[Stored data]
********************

Lemma is_finished_true s :
  is_finished s = true ↔ s = DeliveryStatus.COMPLETED ∨ s = DeliveryStatus.CANCELLED.
Proof.
  split; [|by intros [-> | ->]].
  destruct s; first [by auto | by intros Hx; vm_compute in Hx].
Qed.

Lemma cancel_open_idemp t d : cancel_open t (cancel_open t d) = cancel_open t d.
Proof.
  unfold cancel_open. destruct (is_finished (status d)) eqn:Hf; [by rewrite Hf|].
  change (status (cancelled_at t d)) with DeliveryStatus.CANCELLED. done.
Qed.

Lemma cancelExpired_run e w :
  ∃ w', run (cancelDeliveryForExpiredEscrow e) w = (inr tt, w') ∧ keeps_escrows w w' ∧
    deliveries w' = alter (cancel_open (now_ms w)) (delivery (body e)) (deliveries w).
Proof.
  pose proof (confined_run keeps_escrows _ w (cancelExpired_confined e)) as Hc.
  unfold cancelDeliveryForExpiredEscrow in *. revert Hc. rewrite run_try_catch.
  rewrite run_bind, DeliveryRepository.run_model_findById. cbn [fst snd].
  destruct (deliveries w !! delivery (body e)) as [d|] eqn:Hd; cbn [fmap option_fmap option_map].
  2: { intros Hc. exists w. by rewrite alter_missing. }
  cbn [body]. rewrite (alter_insert_if _ _ d) by done. unfold cancel_open.
  case_bool_decide as Hs.
  { rewrite (proj2 (is_finished_true _)) by auto. intros Hc. exists w. by rewrite insert_id. }
  rewrite run_bind. case_bool_decide as Hs2.
  - rewrite (proj2 (is_finished_true _)) by auto. rewrite run_ret. cbn [fst snd].
    destruct (notify_stakeholders_run (Doc (delivery (body e)) d) DeliveryStatus.CANCELLED w)
      as (w2 & -> & Hsc). intros Hc. exists w2. rewrite insert_id by done.
    by rewrite (sc_deliveries _ _ Hsc).
  - rewrite (DeliveryRepository.run_save _ _ _ _ Hd). cbn [fst snd].
    match goal with |- context [run (notify_stakeholders ?d ?s) ?w1] =>
      destruct (notify_stakeholders_run d s w1) as (w2 & -> & Hsc) end.
    intros Hc. exists w2. rewrite (sc_deliveries _ _ Hsc).
    destruct (is_finished (status d)) eqn:Hf; [|done].
    by apply is_finished_true in Hf as [Hf|Hf].
Qed.

Lemma cancelExpired_all l w :
  ∃ w', run (for_each l cancelDeliveryForExpiredEscrow) w = (inr tt, w') ∧ keeps_escrows w w' ∧
    ∀ did, deliveries w' !! did =
      (λ d, if bool_decide (did ∈ ((λ e, delivery (body e)) <$> l)) then cancel_open (now_ms w) d
            else d) <$> deliveries w !! did.
Proof.
  revert w. induction l as [|e l IH]; intros w; cbn [for_each].
  { exists w. split; [done|]. split; [done|]. intros did.
    rewrite bool_decide_false by apply not_elem_of_nil. by destruct (deliveries w !! did). }
  rewrite run_bind. destruct (cancelExpired_run e w) as (w1 & -> & Hk & Hd). cbn [fst snd].
  destruct (IH w1) as (w2 & -> & Hk2 & Hd2). exists w2. split; [done|].
  split; [by etrans|]. intros did. rewrite Hd2, Hd, (ke_now _ _ Hk). clear.
  rewrite fmap_cons. destruct (decide (delivery (body e) = did)) as [<-|Hne].
  - rewrite lookup_alter_eq, (bool_decide_true (_ ∈ _ :: _)) by by left.
    destruct (deliveries w !! _) as [d|]; cbn; [|done]. f_equal.
    case_bool_decide; [apply cancel_open_idemp|done].
  - rewrite lookup_alter_ne by done.
    destruct (deliveries w !! did) as [d|]; cbn; [|done]. f_equal.
    rewrite (bool_decide_ext (did ∈ delivery (body e) :: _)
      (did ∈ ((λ e, delivery (body e)) <$> l))); [done|].
    rewrite elem_of_cons. split; [intros [->|]|]; auto; done.
Qed.

Definition expired_at (t : Z) (ledger : option Z) (e : Escrow) : Escrow :=
  expire_update t ledger e <| e_updatedAt := t |>.

(** The escrows after a scan. *)
Definition after_expiry (t : Z) (ledger : option Z) (m : gmap string Escrow)
    : gmap string Escrow :=
  (λ e, if expirable t e then expired_at t ledger e else e) <$> m.

(** The deliveries a scan may cancel: those of an escrow it flags. *)
Definition guarded (t : Z) (m : gmap string Escrow) (did : string) : Prop :=
  ∃ k e, m !! k = Some e ∧ expirable t e = true ∧ delivery e = did.

Lemma expired_not_expirable t ledger e : expirable t (expired_at t ledger e) = false.
Proof. done. Qed.

(** The ledger stamp: nothing when the node fails or is degraded. *)
Definition ledger_stamp (t : Z) : option Z :=
  match getLatestLedger t with inr o => o | inl _ => None end.

Lemma expirable_status t e : expirable t e = true → includes (e_status e) EXPIRABLE_STATUSES = true.
Proof. unfold expirable. by intros [? _]%andb_true_iff. Qed.

Lemma flag_lookup t ledger (w : World) ids k :
  (∀ k, includes k ids = true ↔ ∃ e, escrows w !! k = Some e ∧ expirable t e = true) →
  now_ms w = t →
  update_many (λ id e, includes id ids && includes (e_status e) EXPIRABLE_STATUSES)
    (λ e, expire_update t ledger e <| e_updatedAt := now_ms w |>) (escrows w) !! k =
  after_expiry t ledger (escrows w) !! k.
Proof.
  intros Hids Ht. rewrite lookup_update_many. unfold after_expiry. rewrite lookup_fmap, Ht.
  destruct (escrows w !! k) as [e|] eqn:He; [|done]. cbn. f_equal.
  destruct (expirable t e) eqn:Hx.
  - rewrite (expirable_status _ _ Hx). rewrite (proj2 (Hids k)) by eauto. done.
  - destruct (includes k ids) eqn:Hi; [|done]. apply Hids in Hi as (e2 & He2 & Hx2). congruence.
Qed.

Lemma scan_flagged t ledger m ids d :
  (∀ k, includes k ids = true ↔ ∃ e, m !! k = Some e ∧ expirable t e = true) →
  d ∈ filter (λ d, includes (_id d) ids = true)
        (find_all (λ e, bool_decide (e_status e = EscrowStatus.EXPIRED)) (after_expiry t ledger m)) ↔
  ∃ e, m !! _id d = Some e ∧ expirable t e = true ∧ body d = expired_at t ledger e.
Proof.
  intros Hids. rewrite list_elem_of_filter, elem_of_find_all, Hids. unfold after_expiry.
  rewrite lookup_fmap, fmap_Some, bool_decide_eq_true. split.
  - intros [(e & He & Hx) [(e2 & He2 & ->) _]]. assert (e2 = e) as -> by congruence.
    exists e. by rewrite Hx.
  - intros (e & He & Hx & Hb). split; [by eauto|]. split; [|by rewrite Hb].
    exists e. by rewrite Hx.
Qed.

Lemma after_expiry_none t ledger m :
  (∀ k e, m !! k = Some e → expirable t e = false) → after_expiry t ledger m = m.
Proof.
  intros Hno. apply map_eq. intros k. unfold after_expiry. rewrite lookup_fmap.
  destruct (m !! k) as [e|] eqn:He; [|done]. cbn. by rewrite (Hno k e).
Qed.

(** Reading the ledger: a failure only loses the stamp. *)
Lemma ledger_read {B} w (k : option Z → action B) :
  run (o ← try_catch (t' ← now; Done (getLatestLedger t')) (λ _, mret None); k o) w =
  run (k (ledger_stamp (now_ms w))) w.
Proof.
  rewrite run_bind, run_try_catch, run_bind, run_now. cbn [fst snd]. rewrite run_done.
  unfold ledger_stamp. by destruct (getLatestLedger (now_ms w)).
Qed.

(** The deliveries after the scan, from the escrows it reports. *)
Definition cancels (t : Z) (flagged : list (hydrated Escrow)) (w w' : World) : Prop :=
  ∀ did, deliveries w' !! did =
    (λ d, if bool_decide (did ∈ ((λ e, delivery (body e)) <$> flagged)) then cancel_open t d
          else d) <$> deliveries w !! did.

Lemma scan_expired_run w :
  let t := now_ms w in
  ∃ res w', run scanForExpiredEscrows w = (inr res, w') ∧
    escrows w' = after_expiry t (ledger_stamp t) (escrows w) ∧
    (∀ d, d ∈ flaggedEscrows res ↔ ∃ e, escrows w !! _id d = Some e ∧
       expirable t e = true ∧ body d = expired_at t (ledger_stamp t) e) ∧
    flaggedCount res = Z.of_nat (length (flaggedEscrows res)) ∧
    cancels t (flaggedEscrows res) w w'.
Proof.
  intros t. unfold scanForExpiredEscrows, EscrowRepository.find.
  rewrite run_bind, run_now. cbn [fst snd]. fold t. rewrite run_bind, run_reads. cbn [fst snd].
  set (cands := find_all (expirable t) (escrows w)).
  assert (∀ k, includes k (_id <$> cands) = true ↔
    ∃ e, escrows w !! k = Some e ∧ expirable t e = true) as Hids.
  { intros k. rewrite includes_true, list_elem_of_fmap. split.
    - intros (d & -> & Hd%elem_of_find_all). by eexists.
    - intros (e & He & Hx). exists (Doc k e). split; [done|]. by apply elem_of_find_all. }
  destruct cands as [|c cs] eqn:Hc.
  - assert (∀ k e, escrows w !! k = Some e → expirable t e = false) as Hno.
    { intros k e He. apply not_true_iff_false. intros Hx.
      assert (includes k [] = true) as Hi by (apply (Hids k); eauto).
      by apply includes_true, not_elem_of_nil in Hi. }
    rewrite run_ret. eexists _, w. split; [done|]. rewrite after_expiry_none by done.
    split; [done|]. cbn [flaggedEscrows flaggedCount]. split; [|split; [done|]].
    + intros d. split; [by intros ?%not_elem_of_nil|]. intros (e & He & Hx & _).
      by rewrite (Hno _ _ He) in Hx.
    + intros did. rewrite bool_decide_false by apply not_elem_of_nil.
      by destruct (deliveries w !! did).
  - rewrite <-Hc in *. clear c cs Hc. rewrite ledger_read. fold t.
    unfold EscrowRepository.updateMany. rewrite run_bind, run_writes. cbn [fst snd].
    rewrite run_bind, run_reads. cbn [fst snd]. set (w1 := w <| escrows ::= _ |>).
    assert (escrows w1 = after_expiry t (ledger_stamp t) (escrows w)) as Hw1.
    { apply map_eq. intros k. by apply (flag_lookup t (ledger_stamp t) w _ k Hids). }
    rewrite Hw1. set (flagged := filter _ _).
    rewrite run_bind. destruct (cancelExpired_all flagged w1) as (w2 & -> & Hk & Hd).
    cbn [fst snd]. rewrite run_ret. eexists _, w2. split; [done|].
    rewrite (ke_escrows _ _ Hk), Hw1. split; [done|]. cbn [flaggedEscrows flaggedCount].
    split; [intros d; by apply scan_flagged|]. done.
Qed.

(** The expiry scan never fails, even when the ledger cannot be read: it
    flags exactly the [PENDING] and [LOCKED] escrows whose expiry has passed
    (status, time and, when known, ledger) and leaves every other escrow as
    it was; it reports exactly the flagged ones; it cancels exactly their
    deliveries that are not yet finished, and no other; and a second scan at
    the same time finds nothing. *)
Theorem scanForExpiredEscrows_correct w :
  let t := now_ms w in
  ∃ res w', run scanForExpiredEscrows w = (inr res, w') ∧
    escrows w' = after_expiry t (ledger_stamp t) (escrows w) ∧
    (∀ d, d ∈ flaggedEscrows res ↔ ∃ e, escrows w !! _id d = Some e ∧
       expirable t e = true ∧ body d = expired_at t (ledger_stamp t) e) ∧
    flaggedCount res = Z.of_nat (length (flaggedEscrows res)) ∧
    (∀ did d, deliveries w !! did = Some d → guarded t (escrows w) did →
       deliveries w' !! did = Some (cancel_open t d)) ∧
    (∀ did, ¬ guarded t (escrows w) did → deliveries w' !! did = deliveries w !! did) ∧
    (∀ k e, escrows w' !! k = Some e → expirable t e = false).
Proof.
  intros t. destruct (scan_expired_run w) as (res & w' & Hr & Hes & Hfl & Hn & Hd).
  unfold cancels in Hd. fold t in Hes, Hfl, Hd.
  assert (∀ did, did ∈ ((λ e, delivery (body e)) <$> flaggedEscrows res) ↔
    guarded t (escrows w) did) as Hg.
  { intros did. rewrite list_elem_of_fmap. split.
    - intros (d & -> & (e & He & Hx & Hb)%Hfl). exists (_id d), e. by rewrite Hb.
    - intros (k & e & He & Hx & <-). exists (Doc k (expired_at t (ledger_stamp t) e)).
      split; [done|]. apply Hfl. by exists e. }
  exists res, w'. do 4 (split; [done|]). split; [|split].
  - intros did d Hdd Hgd. rewrite Hd, Hdd. cbn. by rewrite bool_decide_true by by apply Hg.
  - intros did Hgd. rewrite Hd, bool_decide_false by by rewrite Hg.
    by destruct (deliveries w !! did).
  - intros k e. rewrite Hes. unfold after_expiry. rewrite lookup_fmap, fmap_Some.
    intros (e0 & _ & ->). destruct (expirable t e0) eqn:Hx; [apply expired_not_expirable|done].
Qed.
End Scans.

(** ** The funding-window scan *)
Section LapsedScan.
Context `{E : Env, C : DeliveryConsumers, COk : !DeliveryConsumersOk}.

Definition lapsed_at (t : Z) (d : Delivery) : Delivery :=
  lapse_update FUNDING_WINDOW_LAPSED_REASON d <| d_updatedAt := t |>.

Lemma candidate_lapsed t d : lapsed_candidate t d = true → window_lapsed t d = true.
Proof. unfold lapsed_candidate. by intros [? _]%andb_true_iff. Qed.

Lemma scan_one_run ids id d w :
  deliveries w !! id = Some d → window_lapsed (now_ms w) d = true →
  ∃ w', run (scan_one ids (Doc id d)) w = (inr (ids ++ [id]), w') ∧
    deliveries w' = <[id := lapsed_at (now_ms w) d]> (deliveries w) ∧ keeps_escrows w w'.
Proof.
  intros Hd Hl. unfold scan_one.
  destruct (cancelLapsed_run id d FUNDING_WINDOW_LAPSED_REASON w Hd Hl)
    as (w1 & Hr & Hd1 & Hk & _).
  rewrite run_try_catch, run_bind, Hr. cbn [fst snd]. rewrite run_ret. cbn [fst snd body _id].
  rewrite bool_decide_true by done. by exists w1.
Qed.

Lemma scan_all_run l ids w :
  NoDup (_id <$> l) →
  (∀ d, d ∈ l → deliveries w !! _id d = Some (body d) ∧
     window_lapsed (now_ms w) (body d) = true) →
  ∃ w', run (fold_prog scan_one ids l) w = (inr (ids ++ (_id <$> l)), w') ∧
    keeps_escrows w w' ∧
    ∀ did, deliveries w' !! did =
      (λ d, if bool_decide (did ∈ (_id <$> l)) then lapsed_at (now_ms w) d else d)
        <$> deliveries w !! did.
Proof.
  revert ids w. induction l as [|[id d] l IH]; intros ids w Hnd Hl; cbn [fold_prog].
  { exists w. rewrite app_nil_r. split; [done|]. split; [done|]. intros did.
    rewrite bool_decide_false by apply not_elem_of_nil. by destruct (deliveries w !! did). }
  rewrite fmap_cons in *. cbn [_id] in *. apply NoDup_cons in Hnd as [Hni Hnd].
  destruct (Hl (Doc id d)) as [Hd Hw]; [by left|]. cbn [_id body] in *.
  rewrite run_bind. destruct (scan_one_run ids id d w Hd Hw) as (w1 & -> & Hd1 & Hk).
  cbn [fst snd]. destruct (IH (ids ++ [id]) w1 Hnd) as (w2 & -> & Hk2 & Hd2).
  { intros d2 Hin. destruct (Hl d2) as [H1 H2]; [by right|]. rewrite (ke_now _ _ Hk), Hd1.
    split; [|done]. rewrite lookup_insert_ne; [done|]. intros ->. apply Hni.
    apply list_elem_of_fmap. by exists d2. }
  exists w2. rewrite <-(assoc_L (++)). split; [done|]. split; [by etrans|].
  intros did. rewrite Hd2, Hd1, (ke_now _ _ Hk). destruct (decide (id = did)) as [->|Hne].
  - rewrite lookup_insert_eq, Hd. cbn. rewrite bool_decide_false by done.
    by rewrite bool_decide_true by by left.
  - rewrite lookup_insert_ne by done. destruct (deliveries w !! did); cbn; [|done]. f_equal.
    rewrite (bool_decide_ext (did ∈ id :: (_id <$> l)) (did ∈ (_id <$> l))); [done|].
    rewrite elem_of_cons. split; [intros [->|]|]; auto; done.
Qed.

********************

The lines to extract from the data above begin with the line containing "Theorem scanForExpiredEscrows_correct w" and end with the line containing "- intros (k". Extract them exactly, including both.

EXERCISE SOLUTION
Theorem scanForExpiredEscrows_correct w :
  let t := now_ms w in
  ∃ res w', run scanForExpiredEscrows w = (inr res, w') ∧
    escrows w' = after_expiry t (ledger_stamp t) (escrows w) ∧
    (∀ d, d ∈ flaggedEscrows res ↔ ∃ e, escrows w !! _id d = Some e ∧
       expirable t e = true ∧ body d = expired_at t (ledger_stamp t) e) ∧
    flaggedCount res = Z.of_nat (length (flaggedEscrows res)) ∧
    (∀ did d, deliveries w !! did = Some d → guarded t (escrows w) did →
       deliveries w' !! did = Some (cancel_open t d)) ∧
    (∀ did, ¬ guarded t (escrows w) did → deliveries w' !! did = deliveries w !! did) ∧
    (∀ k e, escrows w' !! k = Some e → expirable t e = false).
Proof.
  intros t. destruct (scan_expired_run w) as (res & w' & Hr & Hes & Hfl & Hn & Hd).
  unfold cancels in Hd. fold t in Hes, Hfl, Hd.
  assert (∀ did, did ∈ ((λ e, delivery (body e)) <$> flaggedEscrows res) ↔
    guarded t (escrows w) did) as Hg.
  { intros did. rewrite list_elem_of_fmap. split.
    - intros (d & -> & (e & He & Hx & Hb)%Hfl). exists (_id d), e. by rewrite Hb.
    - intros (k & e & He & Hx & <-). exists (Doc k (expired_at t (ledger_stamp t) e)).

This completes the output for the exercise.